- [Task to complete]
Lines from the top of the entries down to the line with "(** ** Python values *)" must be set down exactly as they stand, with both ends retained.

* * *

(** * gdrive-mcp: a shallow embedding of the Drive tools

    The repository is a parameter-translation layer over the Google API
    client: [server.py] (the protocol tools), [_tools/gdrive_download.py]
    and [_tools/gdrive_recent.py] (the two command-line utilities).

    Python values are embedded as follows.
    - [str] is [string]; every character is read as the code point of its
      8-bit value (text outside that range is not distinguished).
    - [int] is [Z]; [bytes] is [list byte].
    - Values that come out of the API client are JSON values ([json]); a
      [dict] is an association list in insertion order.  Floating-point
      numbers are left out.
    - Exceptions, the persisted token file and the calls made to the
      outside world are explicit: a computation maps a [World] to an
      [Outcome], the [World] it leaves behind and the [Event]s it caused. *)

From Stdlib Require Import String Ascii ZArith List Bool Lia DecimalString.
From Stdlib Require Import Strings.Byte.
From Stdlib Require Import Permutation.
From Stdlib Require DecimalPos DecimalFacts.
Import ListNotations.
Open Scope string_scope.
Open Scope Z_scope.

Set Implicit Arguments.
Set Warnings "-register-all".

(** ** Python values *)

Inductive json : Type :=
| JNull
| JBool (b : bool)
| JInt (n : Z)
| JStr (s : string)
| JArr (items : list json)
| JObj (members : list (string * json)).

(** [BaseException] as far as the sources can see it: the API client's
    [HttpError], any other subclass of [Exception], and the [SystemExit]
    of [sys.exit]. *)
Inductive exn : Type :=
| HttpError (msg : string)
| PyException (msg : string)
| SystemExit (code : Z).

(** A failure of a collaborator (the provider or a library call).  Both
    kinds are subclasses of [Exception]. *)
Inductive failure : Type :=
| Http (msg : string)
| Other (msg : string).

Definition exn_of_failure (f : failure) : exn :=
  match f with
  | Http m => HttpError m
  | Other m => PyException m
  end.

Definition dquote : ascii := "034"%char.
Definition newline : ascii := "010"%char.

Definition string_of_Z (n : Z) : string := NilZero.string_of_int (Z.to_int n).

Definition str_eqb (a b : string) : bool := String.eqb a b.

Fixpoint assoc {A : Type} (k : string) (l : list (string * A)) : option A :=
  match l with
  | [] => None
  | (k', v) :: l' => if str_eqb k k' then Some v else assoc k l'
  end.

Definition keys {A : Type} (l : list (string * A)) : list string := map fst l.

(** [k in d] for a dict with string keys. *)
Definition has_key {A : Type} (k : string) (l : list (string * A)) : bool :=
  match assoc k l with Some _ => true | None => false end.

Definition py_type_name (v : json) : string :=
  match v with
  | JNull => "NoneType"
  | JBool _ => "bool"
  | JInt _ => "int"
  | JStr _ => "str"
  | JArr _ => "list"
  | JObj _ => "dict"
  end.

Definition attribute_error (v : json) (attr : string) : exn :=
  PyException ("'" ++ py_type_name v ++ "' object has no attribute '" ++ attr ++ "'").

(** Truth value of an object, as [if x:] and [not x] test it. *)
Definition py_truthy (v : json) : bool :=
  match v with
  | JNull => false
  | JBool b => b
  | JInt n => negb (n =? 0)
  | JStr s => negb (str_eqb s "")
  | JArr l => match l with [] => false | _ => true end
  | JObj l => match l with [] => false | _ => true end
  end.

* * *

- [Written answer]
(** * gdrive-mcp: a shallow embedding of the Drive tools

    The repository is a parameter-translation layer over the Google API
    client: [server.py] (the protocol tools), [_tools/gdrive_download.py]
    and [_tools/gdrive_recent.py] (the two command-line utilities).

    Python values are embedded as follows.
    - [str] is [string]; every character is read as the code point of its
      8-bit value (text outside that range is not distinguished).
    - [int] is [Z]; [bytes] is [list byte].
    - Values that come out of the API client are JSON values ([json]); a
      [dict] is an association list in insertion order.  Floating-point
      numbers are left out.
    - Exceptions, the persisted token file and the calls made to the
      outside world are explicit: a computation maps a [World] to an
      [Outcome], the [World] it leaves behind and the [Event]s it caused. *)

From Stdlib Require Import String Ascii ZArith List Bool Lia DecimalString.
From Stdlib Require Import Strings.Byte.
From Stdlib Require Import Permutation.
From Stdlib Require DecimalPos DecimalFacts.
Import ListNotations.
Open Scope string_scope.
Open Scope Z_scope.

Set Implicit Arguments.
Set Warnings "-register-all".

(** ** Python values *)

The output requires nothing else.